The practice of drug companies using funds earmarked for educating physicians in questionable ways is “fairly prevalent,” said Field. “There’s a thin line between trying to educate a doctor and trying to bribe a doctor, and sometimes the education can involve some inducements. You may bring pizza for their staff or give them ballpoint pens. In the case of Insys, it was well over the line. There are a lot of companies operating in that gray zone.” A ProPublica analysis in 2016 found that doctors who receive payments from the medical industry do indeed tend to prescribe drugs differently than their colleagues who do not.

Not surprisingly, over the years, several drug makers have faced enforcement actions over charges of improper marketing practices, including providing inducements to physicians and other health care providers. Johnson & Johnson is currently facing trials in Oklahoma for “oversupply” of opioid drugs in the state. Oklahoma’s attorney-general Mike Hunter had pointed out that more than 4,000 Oklahomans had died of overdoses from prescription opioids between 2007 and 2017, according to an NPR report. Purdue Pharma and Teva Pharmaceuticals had already reached settlements with the state of Oklahoma over alleged opioid marketing abuses.

Possible Outcomes

Field expected the opioid marketing controversies to bring about not just tighter regulation, but “the pendulum [could] swing the other way” with impacts on the standard of care. While overprescribing of medications has led to addictions, as with opioids, “under treatment” has also been a problem, with cancer patients and others who need such powerful medications not getting it, he noted. “[Now], we are beginning to see doctors becoming much more gun shy about prescribing opioids, and we undoubtedly will see some patients who will be denied medication that they truly need. It’s that balance that’s so tough to strike.”

“There’s a thin line between trying to educate a doctor and trying to bribe a doctor….” –Robert Field

The federal government has already collected from Insys $5 million of the $225 million settlement, but it may be forced to return some of that. Bankruptcy rules include “a look-back period” of two to three months where payments made in that period could be clawed back, said Field. “The idea is they don’t want the bankrupt company to be favoring one creditor over another. So if the government gets some of its money today and the bankruptcy goes into effect a few weeks from now, they may have to pay back some of that money.”

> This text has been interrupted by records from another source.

(** * devices/timer.c: tick clock, sleep queue, MLFQS decay, calibrated delays

    A shallow embedding of [src/timer.c].  Kernel state is threaded
    explicitly; thread pointers are addresses, and every field access
    [x->f] goes through the thread store, so that two list entries naming
    the same thread observe the same fields. *)

From Stdlib Require Import ZArith List Bool Lia Sorted.
Import ListNotations.
Local Open Scope Z_scope.

(** ** Machine integers *)

Definition wrap_signed (w x : Z) : Z := (x + 2 ^ (w - 1)) mod 2 ^ w - 2 ^ (w - 1).

(** [int64_t] arithmetic keeps the low 64 bits. *)
Definition int64 (x : Z) : Z := wrap_signed 64 x.

(** [unsigned] is 32 bits wide on the target. *)
Definition uint32 (x : Z) : Z := x mod 2 ^ 32.

Definition INT64_MIN : Z := - 2 ^ 63.
Definition INT64_MAX : Z := 2 ^ 63 - 1.

Definition in_int64 (x : Z) : Prop := INT64_MIN <= x <= INT64_MAX.

(** ** Fixed-point arithmetic *)

Module FixedPoint.

(** Modelled from the spec: the fixed-point header that declares [real]
    and its operations is not part of src/.  The format is the 17.14
    binary fixed-point one, an operation is named after its operand
    kinds (fixed or int) in argument order, products and quotients go
    through a wide intermediate and are truncated toward zero, and the
    conversion to the nearest integer rounds half away from zero.  The
    spec requires the arithmetic not to leave the representable range,
    so values are plain integers here. *)
Definition F : Z := 2 ^ 14.

Definition real : Type := Z.

Definition int_to_fixed (n : Z) : real := n * F.
Definition fixed_to_nearest_int (x : real) : Z :=
  if 0 <=? x then Z.quot (x + Z.quot F 2) F else Z.quot (x - Z.quot F 2) F.
Definition add_two_fixed (x y : real) : real := x + y.
Definition sub_two_fixed (x y : real) : real := x - y.
Definition add_fixed_int (x : real) (n : Z) : real := x + n * F.
Definition sub_fixed_int (x : real) (n : Z) : real := x - n * F.
Definition mul_two_fixed (x y : real) : real := Z.quot (x * y) F.
Definition mul_fixed_int (x : real) (n : Z) : real := x * n.
Definition div_two_fixed (x y : real) : real := Z.quot (x * F) y.
Definition div_fixed_int (x : real) (n : Z) : real := Z.quot x n.

End FixedPoint.
Import FixedPoint.

(** ** Threads and kernel state *)

(** A [struct thread *]: the address of the thread's control block. *)
Definition tid : Type := Z.

Inductive thread_status : Type :=
| THREAD_RUNNING
| THREAD_READY
| THREAD_BLOCKED
| THREAD_DYING.

(** Modelled from the spec: [struct thread] is declared in threads/thread.h,
    which is not part of src/.  These are the fields timer.c reads and
    writes, plus the status that block and unblock change. *)
Record thread : Type := mkThread {
  status : thread_status;
  priority : Z;
  time_to_wake : Z;
  recent_cpu : real;
  nice : Z
}.

Definition set_status (st : thread_status) (t : thread) : thread :=
  mkThread st (priority t) (time_to_wake t) (recent_cpu t) (nice t).
Definition set_priority (p : Z) (t : thread) : thread :=
  mkThread (status t) p (time_to_wake t) (recent_cpu t) (nice t).
Definition set_time_to_wake (w : Z) (t : thread) : thread :=
  mkThread (status t) (priority t) w (recent_cpu t) (nice t).
Definition set_recent_cpu (r : real) (t : thread) : thread :=
  mkThread (status t) (priority t) (time_to_wake t) r (nice t).

(** The globals of timer.c ([ticks], [blocked_threads], [loops_per_tick])
    and the part of the thread subsystem it consults: the thread memory,
    the ready list, the list of all threads, the idle thread, the MLFQS
    flag and the load average. *)
Record kernel : Type := mkKernel {
  ticks : Z;
  blocked_threads : list tid;
  loops_per_tick : Z;
  threads : tid -> thread;
  ready_list : list tid;
  all_list : list tid;
  idle_thread : tid;
  thread_mlfqs : bool;
  load_avg : real
}.

Definition set_ticks (t : Z) (k : kernel) : kernel :=
  mkKernel t (blocked_threads k) (loops_per_tick k) (threads k) (ready_list k)
           (all_list k) (idle_thread k) (thread_mlfqs k) (load_avg k).
Definition set_blocked_threads (q : list tid) (k : kernel) : kernel :=
  mkKernel (ticks k) q (loops_per_tick k) (threads k) (ready_list k)
           (all_list k) (idle_thread k) (thread_mlfqs k) (load_avg k).
Definition set_threads (m : tid -> thread) (k : kernel) : kernel :=
  mkKernel (ticks k) (blocked_threads k) (loops_per_tick k) m (ready_list k)
           (all_list k) (idle_thread k) (thread_mlfqs k) (load_avg k).
Definition set_ready_list (r : list tid) (k : kernel) : kernel :=
  mkKernel (ticks k) (blocked_threads k) (loops_per_tick k) (threads k) r
           (all_list k) (idle_thread k) (thread_mlfqs k) (load_avg k).
Definition set_load_avg (l : real) (k : kernel) : kernel :=
  mkKernel (ticks k) (blocked_threads k) (loops_per_tick k) (threads k)
           (ready_list k) (all_list k) (idle_thread k) (thread_mlfqs k) l.

(** Writing through a thread pointer: [x->field = ...]. *)
Definition store (x : tid) (f : thread -> thread) (m : tid -> thread) : tid -> thread :=
  fun y => if y =? x then f (m y) else m y.

Definition update_thread (x : tid) (f : thread -> thread) (k : kernel) : kernel :=
  set_threads (store x f (threads k)) k.

(** Modelled from the spec: the blocking and unblocking primitives belong to
    threads/thread.c, which is not part of src/.  Blocking marks the unit
    blocked (which unit runs next is the dispatcher's choice); unblocking
    makes the unit runnable, appending it to the ready list. *)
Definition thread_block (cur : tid) (k : kernel) : kernel :=
  update_thread cur (set_status THREAD_BLOCKED) k.

Definition thread_unblock (x : tid) (k : kernel) : kernel :=
  set_ready_list (ready_list k ++ [x]) (update_thread x (set_status THREAD_READY) k).

(** ** The sleep queue *)

(** [comparator_by_ticks]: earlier wake tick first; among equal wake ticks
    the higher priority first.  Both fields are read through the pointers
    at the time of the comparison.  The entries are thread blocks reached
    from list elements, hence never NULL. *)
Definition comparator_by_ticks (m : tid -> thread) (temp_1 temp_2 : tid) : bool :=
  let first := m temp_1 in
  let second := m temp_2 in
  if time_to_wake first <? time_to_wake second then true
  else if (time_to_wake first =? time_to_wake second) && (priority first >? priority second)
       then true
       else false.

(** Modelled from the spec: [list_insert_ordered] belongs to
    lib/kernel/list.c, which is not part of src/.  It inserts the element
    in sorted position: in front of the first element that the ordering
    puts after it, at the end when there is none. *)
Fixpoint list_insert_ordered (less : tid -> tid -> bool) (elem : tid) (l : list tid)
  : list tid :=
  match l with
  | [] => [elem]
  | e :: rest => if less elem e then elem :: l
                 else e :: list_insert_ordered less elem rest
  end.

(** [timer_ticks]: the tick count, read with interrupts off. *)
Definition timer_ticks (k : kernel) : Z := ticks k.

(** [timer_elapsed]. *)
Definition timer_elapsed (k : kernel) (then_ : Z) : Z := int64 (timer_ticks k - then_).

(** [timer_sleep], run by the thread [cur] = [thread_current ()]. *)
Definition timer_sleep (cur : tid) (n : Z) (k : kernel) : kernel :=
  let k1 := update_thread cur (set_time_to_wake (int64 (timer_ticks k + n))) k in
  let k2 := set_blocked_threads
              (list_insert_ordered (comparator_by_ticks (threads k1)) cur
                                   (blocked_threads k1)) k1 in
  thread_block cur k2.

(** The wake-up loop of [timer_interrupt]: [q] is the current content of
    [blocked_threads], inspected from its front. *)
Fixpoint wake_loop (q : list tid) (k : kernel) : kernel :=
  match q with
  | [] => set_blocked_threads [] k
  | e :: rest =>
      if time_to_wake (threads k e) >? timer_ticks k
      then set_blocked_threads q k
      else wake_loop rest (thread_unblock e k)
  end.

Definition drain_ready (k : kernel) : kernel := wake_loop (blocked_threads k) k.

(** [timer_init]: the sleep queue starts empty (programming the timer chip
    and registering the handler touch no state of this model). *)
Definition timer_init (k : kernel) : kernel := set_blocked_threads [] k.

(** ** The timer interrupt and the MLFQS bookkeeping *)

(** A [for] loop over a thread list, running [body] on every element in
    list order against the state left by the previous iteration. *)
Definition for_each (l : list tid) (body : tid -> kernel -> kernel) (k : kernel)
  : kernel :=
  fold_left (fun k' x => body x k') l k.

Section Timer.

(** [TIMER_FREQ] comes from devices/timer.h, which is not part of src/;
    the preprocessor checks at the top of timer.c keep it between 19 and
    1000. *)
Variable TIMER_FREQ : Z.

(** [sizeof (struct thread)], the scale of pointer arithmetic on
    [struct thread *]. *)
Variable sizeof_thread : Z.

(** The second argument of [mul_fixed_int] in the load-average update,
      [list_size (get_ready_list ()) + thread_current () == get_idle_thread () ? 0 : 1]
    as C parses it: [+] binds tighter than [==], which binds tighter than
    [?:], so the size is added to the pointer and the sum is compared
    with the idle thread. *)
Definition ready_threads (cur : tid) (k : kernel) : Z :=
  if Z.of_nat (length (ready_list k)) * sizeof_thread + cur =? idle_thread k
  then 0 else 1.

Definition update_load_avg (cur : tid) (k : kernel) : kernel :=
  let x1 := int_to_fixed 59 in
  let x2 := div_fixed_int x1 60 in
  let x2 := mul_two_fixed x2 (load_avg k) in
  let x3 := int_to_fixed 1 in
  let x4 := div_fixed_int x3 60 in
  let x4 := mul_fixed_int x4 (ready_threads cur k) in
  set_load_avg (add_two_fixed x2 x4) k.

(** Body of the first loop over [get_all_list ()]. *)
Definition decay_recent_cpu (x : tid) (k : kernel) : kernel :=
  if x =? idle_thread k then k
  else
    let x1 := mul_fixed_int (load_avg k) 2 in
    let x2 := add_fixed_int x1 1 in
    let x1 := div_two_fixed x1 x2 in
    let x1 := mul_two_fixed x1 (recent_cpu (threads k x)) in
    update_thread x (fun t => set_recent_cpu (add_fixed_int x1 (nice t)) t) k.

(** The priority the second loop stores, from the thread's [recent_cpu]
    and [nice].  The fixed-point 64 of [x2 = int_to_fixed (64)] is
    overwritten by the next statement, [x2 = sub_two_fixed (64, x1)],
    whose first argument is the literal 64. *)
Definition mlfqs_priority (rc : real) (nc : Z) : Z :=
  let x1 := div_fixed_int rc 4 in
  let x2 := int_to_fixed 64 in
  let x2 := sub_two_fixed 64 x1 in
  let x2 := sub_fixed_int x2 (nc * 2) in
  let p := fixed_to_nearest_int x2 in
  if p >? 63 then 63 else if p <? 0 then 0 else p.

(** Body of the second loop over [get_all_list ()]. *)
Definition recompute_priority (x : tid) (k : kernel) : kernel :=
  if x =? idle_thread k then k
  else update_thread x
         (fun t => set_priority (mlfqs_priority (recent_cpu t) (nice t)) t) k.

(** Every tick: one more tick of processor time for the running thread,
    unless it is the idle thread. *)
Definition charge_running_thread (cur : tid) (k : kernel) : kernel :=
  if cur =? idle_thread k then k
  else update_thread cur
         (fun t => set_recent_cpu (add_fixed_int (recent_cpu t) 1) t) k.

(** The [if (thread_mlfqs)] block.  The [% 4] test sits inside the
    [% TIMER_FREQ] block: the brace closing the first [for] loop is
    followed directly by the [% 4] test, and the per-second block is
    closed only after it. *)
Definition mlfqs_step (cur : tid) (k : kernel) : kernel :=
  let k1 := charge_running_thread cur k in
  if Z.rem (timer_ticks k1) TIMER_FREQ =? 0 then
    let k2 := update_load_avg cur k1 in
    let k3 := for_each (all_list k2) decay_recent_cpu k2 in
    if Z.rem (timer_ticks k3) 4 =? 0
    then for_each (all_list k3) recompute_priority k3
    else k3
  else k1.

(** [ticks++].  The bookkeeping of [thread_tick ()] belongs to the thread
    subsystem and touches nothing timer.c reads. *)
Definition tick (k : kernel) : kernel := set_ticks (int64 (ticks k + 1)) k.

(** [timer_interrupt], taken while [cur] is the running thread.  The
    closing [intr_yield_on_return ()] asks the dispatcher for a yield and
    changes no state of this model. *)
Definition timer_interrupt (cur : tid) (k : kernel) : kernel :=
  let k1 := drain_ready (tick k) in
  if thread_mlfqs k1 then mlfqs_step cur k1 else k1.

(** ** Calibration and real-time delays *)

Inductive intr_level : Type := INTR_OFF | INTR_ON.

(** The [ASSERT]s of the delay engine. *)
Inductive assertion : Type :=
| Assert_intr_on
| Assert_loops_nonzero
| Assert_denom_multiple_of_1000.

(** How a run ends: with a value, in a failed assertion, or with its
    loop budget used up. *)
Inductive outcome (A : Type) : Type :=
| Ret (a : A)
| Failed (why : assertion)
| OutOfFuel.
Arguments Ret {A} a.
Arguments Failed {A} why.
Arguments OutOfFuel {A}.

Field recalled that in previous mass litigation cases, especially the asbestos cases in the mid-1970s and later, some of the big manufacturers declared bankruptcy because they faced claims in the multiple billions of dollars. “In that case they were able to set up [trust] funds for the asbestos victims, which I think is the best ultimate outcome [of the opioids cases],” he said. Similarly, after the tobacco litigation, a nationwide pool was set up and a “master settlement agreement” crafted in 1998, which provided money for each of the states, he recalled.

Currently, opioid litigation is underway in many states, and many of those cases are consolidated in Ohio and Oklahoma. “These litigations go on for years or even decades,” said Field. “We’re seeing a drama that’s gradually playing out, and the [Insys] bankruptcy is just one chapter.”